US Defence Secretary Donald Rumsfeld has been in Algeria
this week as part of “a growing American effort to build a military
relationship.” According to Pentagon officials, he is believed to be
the first defence secretary to visit the country.

And he brought back a message: as The New York Times puts it,
“Mr. Rumsfeld said [Algerian president Abdelaziz] Bouteflika reviewed
his country’s decade-long battle with Islamic militant groups and
offered suggestions to the United States for conducting what Bush
administration officials have recently begun referring to as ‘the long
war’ against Islamic extremists.”

” ‘He described it from the inside as to what took place and how they
fought off the terrorism,’ Mr Rumsfeld told reporters. ‘It’s
instructive for us to realize that the struggle we’re in is not unlike
the struggle that the people of Algeria went through.'”

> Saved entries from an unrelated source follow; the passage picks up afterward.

(** * GAPR [src/list.cpp]: the circular doubly-linked list with a cursor,
      and the stack built on it

    The C++ objects live in a store.  List nodes are cells of a finite map
    from addresses to [ListNode] records; [List] objects (and the [Stack]s
    that wrap one) are cells of a second finite map, so that two [List*]
    arguments may alias exactly as they can in the source.  Every member
    function is a computation in a state-and-failure monad over that store;
    reading or writing through an address that holds no object fails. *)

From Stdlib Require Import ZArith Lia.
From stdpp Require Import base option list gmap.

Local Open Scope Z_scope.

(** ** Machine integers *)

(** [int] is 32 bits wide.  Arithmetic is written with the two's-complement
    wrap-around of the targets the package is built for. *)
Definition INT_MAX : Z := 2147483647.
Definition INT_MIN : Z := -2147483648.

Definition wrap (z : Z) : Z := (z + 2147483648) `mod` 4294967296 - 2147483648.

Definition is_int (z : Z) : Prop := INT_MIN ≤ z ≤ INT_MAX.

(** ** Objects *)

Abbreviation loc := positive (only parsing).

(** The class declarations of [list.h] are not part of the sources at hand.
    [gObject] is the base class of boxed payloads; the one payload class the
    file defines is [gInt], a box around an [int] ([gInt::gInt] stores its
    argument in [data]). *)
Inductive gObject : Type :=
  | gInt (data : Z).

(** A [gObject*]: [None] is [NULL]. *)
Abbreviation gObject_ptr := (option gObject) (only parsing).

Record ListNode : Type := Node {
  _val : option gObject;
  _next : loc;
  _prev : loc
}.

Record List : Type := MkList {
  header : loc;
  win : loc;
  _index : Z;
  _length : Z
}.

Global Instance gObject_eq_dec : EqDecision gObject.
Proof. solve_decision. Defined.
Global Instance ListNode_eq_dec : EqDecision ListNode.
Proof. solve_decision. Defined.
Global Instance List_eq_dec : EqDecision List.
Proof. solve_decision. Defined.

Record mem : Type := Mem {
  nodes : gmap positive ListNode;
  lists : gmap positive List
}.

Definition mem_empty : mem := Mem ∅ ∅.

(** ** The monad *)

Definition M (A : Type) : Type := mem → option (A * mem).

Definition ret {A} (a : A) : M A := λ m, Some (a, m).

Definition bind {A B} (c : M A) (k : A → M B) : M B :=
  λ m, match c m with
       | Some (a, m') => k a m'
       | None => None
       end.

Definition fail {A} : M A := λ _, None.

Notation "'let*' x := c 'in' k" := (bind c (λ x, k))
  (at level 10, x name, c at level 100, k at level 200,
   format "'[v' 'let*'  x  :=  c  'in' '/' k ']'").
Notation "c ;;; k" := (bind c (λ _, k))
  (at level 100, k at level 200, right associativity).

(** ** Field access *)

Definition set_val (p : loc) (v : option gObject) (h : gmap positive ListNode) :=
  alter (λ n, Node v (_next n) (_prev n)) p h.
Definition set_next (p q : loc) (h : gmap positive ListNode) :=
  alter (λ n, Node (_val n) q (_prev n)) p h.
Definition set_prev (p q : loc) (h : gmap positive ListNode) :=
  alter (λ n, Node (_val n) (_next n) q) p h.

Definition upd_nodes (f : gmap positive ListNode → gmap positive ListNode) (m : mem) : mem :=
  Mem (f (nodes m)) (lists m).
Definition upd_list (l : loc) (L : List) (m : mem) : mem :=
  Mem (nodes m) (<[l := L]> (lists m)).

(** [p->f] for a node field. *)
Definition rd {A} (f : ListNode → A) (p : loc) : M A :=
  λ m, match nodes m !! p with
       | Some n => Some (f n, m)
       | None => None
       end.

(** [p->f = x] for a node field, [upd] being the heap update of that field. *)
Definition wr (upd : gmap positive ListNode → gmap positive ListNode) (p : loc) : M unit :=
  λ m, match nodes m !! p with
       | Some _ => Some (tt, upd_nodes upd m)
       | None => None
       end.

(** [l->f] and [l->f = x] for a field of a [List]. *)
Definition lrd {A} (f : List → A) (l : loc) : M A :=
  λ m, match lists m !! l with
       | Some L => Some (f L, m)
       | None => None
       end.

Definition lwr (f : List → List) (l : loc) : M unit :=
  λ m, match lists m !! l with
       | Some L => Some (tt, upd_list l (f L) m)
       | None => None
       end.

Definition with_win (w : loc) (L : List) : List := MkList (header L) w (_index L) (_length L).
Definition with_index (i : Z) (L : List) : List := MkList (header L) (win L) i (_length L).
Definition with_length (n : Z) (L : List) : List := MkList (header L) (win L) (_index L) n.

(** [new ListNode(val)] (with [val = NULL] for [new ListNode()]): the node
    is built at an address not in use, linked to itself. *)
Definition new_ListNode (val : option gObject) : M loc :=
  λ m, let p := fresh (dom (nodes m)) in
       Some (p, upd_nodes (insert p (Node val p p)) m).

(** [delete p] for a node. *)
Definition delete_ListNode (p : loc) : M unit := wr (delete p) p.

(** ** ListNode *)

Definition ListNode_next (this : loc) : M loc := rd _next this.
Definition ListNode_prev (this : loc) : M loc := rd _prev this.

Definition ListNode_insert (this b : loc) : M loc :=
  let* c := rd _next this in
  wr (set_next b c) b ;;;
  wr (set_prev b this) b ;;;
  wr (set_next this b) this ;;;
  wr (set_prev c b) c ;;;
  ret b.

Definition ListNode_remove (this : loc) : M loc :=
  let* p := rd _prev this in
  let* n := rd _next this in
  wr (set_next p n) p ;;;
  let* n := rd _next this in
  let* p := rd _prev this in
  wr (set_prev n p) n ;;;
  wr (set_prev this this) this ;;;
  wr (set_next this this) this ;;;
  ret this.

Definition ListNode_splice (this b : loc) : M unit :=
  let a := this in
  let* an := rd _next a in
  let* bn := rd _next b in
  wr (set_next a bn) a ;;;
  wr (set_next b an) b ;;;
  wr (set_prev an b) an ;;;
  wr (set_prev bn a) bn.

(** ** List *)

(** [List::List()], the object itself placed at an address not in use. *)
Definition List_new : M loc :=
  let* hd := new_ListNode None in
  λ m, let l := fresh (dom (lists m)) in
       Some (l, Mem (nodes m) (<[l := MkList hd hd 0 0]> (lists m))).

Definition List_insert (this : loc) (val : option gObject) : M (option gObject) :=
  let* b := new_ListNode val in
  let* w := lrd win this in
  ListNode_insert w b ;;;
  let* n := lrd _length this in
  lwr (with_length (wrap (n + 1))) this ;;;
  ret val.

Definition List_prepend (this : loc) (val : option gObject) : M (option gObject) :=
  let* b := new_ListNode val in
  let* hd := lrd header this in
  ListNode_insert hd b ;;;
  let* n := lrd _length this in
  lwr (with_length (wrap (n + 1))) this ;;;
  let* i := lrd _index this in
  (if decide (i > 0) then lwr (with_index (wrap (i + 1))) this else ret tt) ;;;
  ret val.

Definition List_append (this : loc) (val : option gObject) : M (option gObject) :=
  let* hd := lrd header this in
  let* a := ListNode_prev hd in
  let* b := new_ListNode val in
  ListNode_insert a b ;;;
  let* n := lrd _length this in
  lwr (with_length (wrap (n + 1))) this ;;;
  ret val.

(** [List::append(List *l)]. *)
Definition List_append_list (this l : loc) : M loc :=
  let* hd := lrd header this in
  let* a := ListNode_prev hd in
  let* lh := lrd header l in
  ListNode_splice a lh ;;;
  let* n := lrd _length this in
  let* ln := lrd _length l in
  lwr (with_length (wrap (n + ln))) this ;;;
  let* lh := lrd header l in
  ListNode_remove lh ;;;
  lwr (with_length 0) l ;;;
  let* lh := lrd header l in
  lwr (with_win lh) l ;;;
  ret this.

Definition List_remove (this : loc) : M (option gObject) :=
  let* w := lrd win this in
  let* hd := lrd header this in
  if decide (w = hd) then ret None else
  let* val := rd _val w in
  let* p := ListNode_prev w in
  lwr (with_win p) this ;;;
  let* w := lrd win this in
  let* x := ListNode_next w in
  let* x := ListNode_remove x in
  delete_ListNode x ;;;
  let* n := lrd _length this in
  lwr (with_length (wrap (n - 1))) this ;;;
  let* i := lrd _index this in
  lwr (with_index (wrap (i - 1))) this ;;;
  ret val.

(** [List::val(gObject *val)]. *)
Definition List_set_val (this : loc) (val : option gObject) : M (option gObject) :=
  let* w := lrd win this in
  let* hd := lrd header this in
  if decide (w ≠ hd) then
    let* oval := rd _val w in
    wr (set_val w val) w ;;;
    ret oval
  else ret None.

(** [List::val()]. *)
Definition List_val (this : loc) : M (option gObject) :=
  let* w := lrd win this in
  rd _val w.

(** A [for] loop whose body leaves the counter alone: [go] says whether the
    counter still passes the test, [step] is the increment.  [fuel] bounds
    the number of rounds; running out of it is a failure. *)
Fixpoint for_loop (fuel : nat) (go : Z → bool) (step : Z → Z) (body : Z → M unit) (i : Z) : M unit :=
  if go i then
    match fuel with
    | O => fail
    | S fuel' => body i ;;; for_loop fuel' go step body (step i)
    end
  else ret tt.

Definition List_GetAt (this : loc) (_pt : Z) : M (option gObject) :=
  let* n := lrd _length this in
  if decide (_pt < 1 ∨ _pt > n) then ret None else
  let* idx := lrd _index this in
  if decide (_pt < idx) then
    for_loop (Z.to_nat (idx - _pt)) (λ i, bool_decide (i > _pt)) (λ i, wrap (i - 1))
      (λ _, let* w := lrd win this in
            let* p := rd _prev w in
            lwr (with_win p) this) idx ;;;
    lwr (with_index _pt) this ;;;
    let* w := lrd win this in
    rd _val w
  else if decide (_pt > idx) then
    for_loop (Z.to_nat (_pt - idx)) (λ i, bool_decide (i < _pt)) (λ i, wrap (i + 1))
      (λ _, let* w := lrd win this in
            let* p := rd _next w in
            lwr (with_win p) this) idx ;;;
    lwr (with_index _pt) this ;;;
    let* w := lrd win this in
    rd _val w
  else
    let* w := lrd win this in
    rd _val w.

Definition List_next (this : loc) : M (option gObject) :=
  let* w := lrd win this in
  let* x := ListNode_next w in
  lwr (with_win x) this ;;;
  let* i := lrd _index this in
  lwr (with_index (wrap (i + 1))) this ;;;
  let* i := lrd _index this in
  let* n := lrd _length this in
  (if decide (i > n) then lwr (with_index 0) this else ret tt) ;;;
  let* w := lrd win this in
  rd _val w.

Definition List_prev (this : loc) : M (option gObject) :=
  let* w := lrd win this in
  let* x := ListNode_prev w in
  lwr (with_win x) this ;;;
  let* i := lrd _index this in
  lwr (with_index (wrap (i - 1))) this ;;;
  let* i := lrd _index this in
  (if decide (i < 0) then
     let* n := lrd _length this in
     lwr (with_index (wrap (wrap (n + i) + 1))) this
   else ret tt) ;;;
  let* w := lrd win this in
  rd _val w.

Definition List_first (this : loc) : M (option gObject) :=
  let* hd := lrd header this in
  let* x := ListNode_next hd in
  lwr (with_win x) this ;;;
  lwr (with_index 1) this ;;;
  let* w := lrd win this in
  rd _val w.

Definition List_last (this : loc) : M (option gObject) :=
  let* hd := lrd header this in
  let* x := ListNode_prev hd in
  lwr (with_win x) this ;;;
  let* n := lrd _length this in
  lwr (with_index n) this ;;;
  let* w := lrd win this in
  rd _val w.

Definition List_length (this : loc) : M Z := lrd _length this.

Definition List_isFirst (this : loc) : M bool :=
  let* w := lrd win this in
  let* hd := lrd header this in
  let* x := ListNode_next hd in
  let* n := lrd _length this in
  ret (bool_decide (w = x) && bool_decide (n > 0)).

Definition List_isLast (this : loc) : M bool :=
  let* w := lrd win this in
  let* hd := lrd header this in
  let* x := ListNode_prev hd in
  let* n := lrd _length this in
  ret (bool_decide (w = x) && bool_decide (n > 0)).

Definition List_isHead (this : loc) : M bool :=
  let* w := lrd win this in
  let* hd := lrd header this in
  ret (bool_decide (w = hd)).

(** ** Stack *)

(** A [Stack] has the single member [s], a [List]; the address of the stack
    is the address of that list. *)
Definition Stack_new : M loc := List_new.

Definition Stack_push (this : loc) (v : option gObject) : M unit :=
  List_prepend this v ;;; ret tt.

Definition Stack_pop (this : loc) : M (option gObject) :=
  List_first this ;;; List_remove this.

Definition Stack_empty (this : loc) : M bool :=
  let* n := List_length this in ret (bool_decide (n = 0)).

Definition Stack_size (this : loc) : M Z := List_length this.

Definition Stack_top (this : loc) : M (option gObject) := List_first this.

Definition Stack_nextToTop (this : loc) : M (option gObject) :=
  List_first this ;;; List_next this.

Definition Stack_bottom (this : loc) : M (option gObject) := List_last this.

(** ** list2vector *)

(** [ivector1_2(length)]: a block of [length] ints, none of them written
    yet, addressed from one ([out--]): [out[i]] is cell [i - 1] of the block. *)
Definition ivector1_2 (length : Z) : list (option Z) := replicate (Z.to_nat length) None.

Definition vec_get (out : list (option Z)) (i : Z) : option Z :=
  if decide (1 ≤ i) then mjoin (out !! Z.to_nat (i - 1)) else None.

(** [out[i] = d]; a write outside the block fails. *)
Definition vec_set (out : list (option Z)) (i : Z) (d : Z) : option (list (option Z)) :=
  if decide (1 ≤ i ≤ Z.of_nat (length out)) then Some (<[Z.to_nat (i - 1) := Some d]> out)
  else None.

(** The loop of [list2vector], the array threaded through the rounds. *)
Fixpoint list2vector_loop (fuel : nat) (lst : loc) (n : Z) (i : Z) (out : list (option Z))
    : M (list (option Z)) :=
  if decide (i ≤ n) then
    match fuel with
    | O => fail
    | S fuel' =>
        let* v := List_val lst in
        match v with
        | Some (gInt d) =>
            match vec_set out i d with
            | Some out' =>
                List_next lst ;;;
                list2vector_loop fuel' lst n (wrap (i + 1)) out'
            | None => fail
            end
        | None => fail
        end
    end
  else ret out.
(** The azimuth of the day branch. *)
Lemma azimuthOf_range (decl ha alt : float) :
  is_finite (toRadians decl) = true -> is_finite (toRadians ha) = true ->
  inRange (-90) 90 alt ->
  inRange 90 270 (azimuthOf decl ha alt).
Proof.
  intros Fd Fh Halt.
  assert (Fa : is_finite (toRadians alt) = true).
  { apply radians_finite. exact (unit_widens (-90) 90 (-360) 360 alt eq_refl eq_refl Halt). }
  pose proof (spec_cos_finite M HS _ Fa) as Hden.
  pose proof (spec_cos_finite M HS _ Fd) as Hcd.
  pose proof (spec_sin_finite M HS _ Fh) as Hsh.
  unfold azimuthOf. cbv zeta.
  set (den := Math_cos (toRadians alt)) in *.
  set (cd := Math_cos (toRadians decl)) in *.
  set (sh := Math_sin (toRadians ha)) in *.
  change (host_cos M (toRadians alt)) with den in Hden.
  change (host_cos M (toRadians decl)) with cd in Hcd.
  change (host_sin M (toRadians ha)) with sh in Hsh.
  destruct (inRange_real (-1) 1 den eq_refl eq_refl Hden) as [Fden _].
  destruct (inRange_real (-1) 1 cd eq_refl eq_refl Hcd) as [Fcd [Hcd1 Hcd2]].
  destruct (inRange_real (-1) 1 sh eq_refl eq_refl Hsh) as [Fsh [Hsh1 Hsh2]].
  rewrite F2R_m1 in Hcd1, Hsh1. rewrite F2R_1 in Hcd2, Hsh2.
  (* the product is finite *)
  assert (FP : is_finite (cd * sh) = true).
  { pose proof (mul_rounds cd sh Fcd Fsh) as Hr.
    assert (Hb : (F2R (-1) <= F2R cd * F2R sh <= F2R 1)%R)
      by (rewrite F2R_m1, F2R_1; nra).
    exact (proj1 (Rounds_between _ _ (-1) 1 Hr eq_refl eq_refl Hb)). }
  (* the argument of the arcsine is in [-1, 1] *)
  set (sinAz0 := if (den === lit 0)%num then lit 0 else (cd * sh / den)%num).
  assert (N0 : is_nan sinAz0 = false).
  { unfold sinAz0. on_floats. destruct (den =? 0) eqn:E; [reflexivity|].
    apply div_not_nan; [exact FP|]. apply finite_nonzero; assumption. }
  assert (Haz : inRange (-1) 1 (clamp sinAz0 (lit (-1)) (lit 1))).
  { unfold clamp. on_floats. apply clamp_range; [reflexivity|exact N0]. }
  pose proof (spec_asin_degrees M HS _ Haz) as Ha.
  set (a := toDegrees (Math_asin (clamp sinAz0 (lit (-1)) (lit 1)))) in *.
  change (toDegrees (host_asin M (clamp sinAz0 (lit (-1)) (lit 1)))) with a in Ha.
  destruct (inRange_real (-90) 90 a eq_refl eq_refl Ha) as [Fa' [Ha1 Ha2]].
  rewrite F2R_m90 in Ha1. rewrite F2R_90 in Ha2.
  (* 180 -/+ a is in [90, 270] *)
  set (b := if (ha >? lit 0)%num then (lit 180 - a)%num else (lit 180 + a)%num).
  assert (Hb : inRange 90 270 b /\ is_finite b = true).
  { unfold b. on_floats. destruct (0 <? ha).
    - pose proof (sub_rounds 180 a eq_refl Fa') as Hr. rewrite F2R_180 in Hr.
      assert (Hv : (F2R 90 <= 180 - F2R a <= F2R 270)%R)
        by (rewrite F2R_90, F2R_270; lra).
      destruct (Rounds_between _ _ 90 270 Hr eq_refl eq_refl Hv) as (F & L1 & L2 & _).
      repeat split; assumption.
    - pose proof (add_rounds 180 a eq_refl Fa') as Hr. rewrite F2R_180 in Hr.
      assert (Hv : (F2R 90 <= 180 + F2R a <= F2R 270)%R)
        by (rewrite F2R_90, F2R_270; lra).
      destruct (Rounds_between _ _ 90 270 Hr eq_refl eq_refl Hv) as (F & L1 & L2 & _).
      repeat split; assumption. }
  destruct Hb as [Hb Fb].
  destruct (inRange_real 90 270 b eq_refl eq_refl Hb) as [_ [Hb1 Hb2]].
  rewrite F2R_90 in Hb1. rewrite F2R_270 in Hb2.
  (* adding 360 *)
  on_floats.
  pose proof (add_rounds b 360 Fb eq_refl) as Hy. rewrite F2R_360 in Hy.
  assert (Hv : (F2R 450 <= F2R b + 360 <= F2R 630)%R)
    by (rewrite F2R_450, F2R_630; lra).
  destruct (Rounds_between _ _ 450 630 Hy eq_refl eq_refl Hv) as (Fy & _ & _ & Hy1 & Hy2).
  rewrite F2R_450 in Hy1. rewrite F2R_630 in Hy2.
  (* the remainder is a subtraction *)
  rewrite (remainder_is_sub (b + 360) 360 Fy eq_refl)
    by (rewrite F2R_360; lra).
  pose proof (sub_rounds (b + 360) 360 Fy eq_refl) as Hz. rewrite F2R_360 in Hz.
  assert (Hw : (F2R 90 <= F2R (b + 360) - 360 <= F2R 270)%R)
    by (rewrite F2R_90, F2R_270; lra).
  destruct (Rounds_between _ _ 90 270 Hz eq_refl eq_refl Hw) as (_ & L1 & L2 & _).
  split; assumption.
Qed.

As a piece of context-dropping, this would be hard to beat. The reason
Algeria faced an Islamic insurgency, which is estimated to have cost
150,000 lives, was that the military intervened in 1991 to cancel
democratic elections that the Islamic parties looked like winning. The
west turned a blind eye to both the coup and the resulting carnage.

But the moral of this seems to have escaped the Bush administration
entirely. The policy of trusting repression ahead of democracy is still
alive and well, with reports of American plans to destabilise the Palestinian authority and force fresh elections when Hamas takes power.

There are certainly lessons to be learned from Algeria; as I said in
Crikey six months ago, “it graphically shows how anti-democratic
strategies to combat extremism don’t work.” But Rumsfeld and the
Americans seem determined to learn the wrong lessons.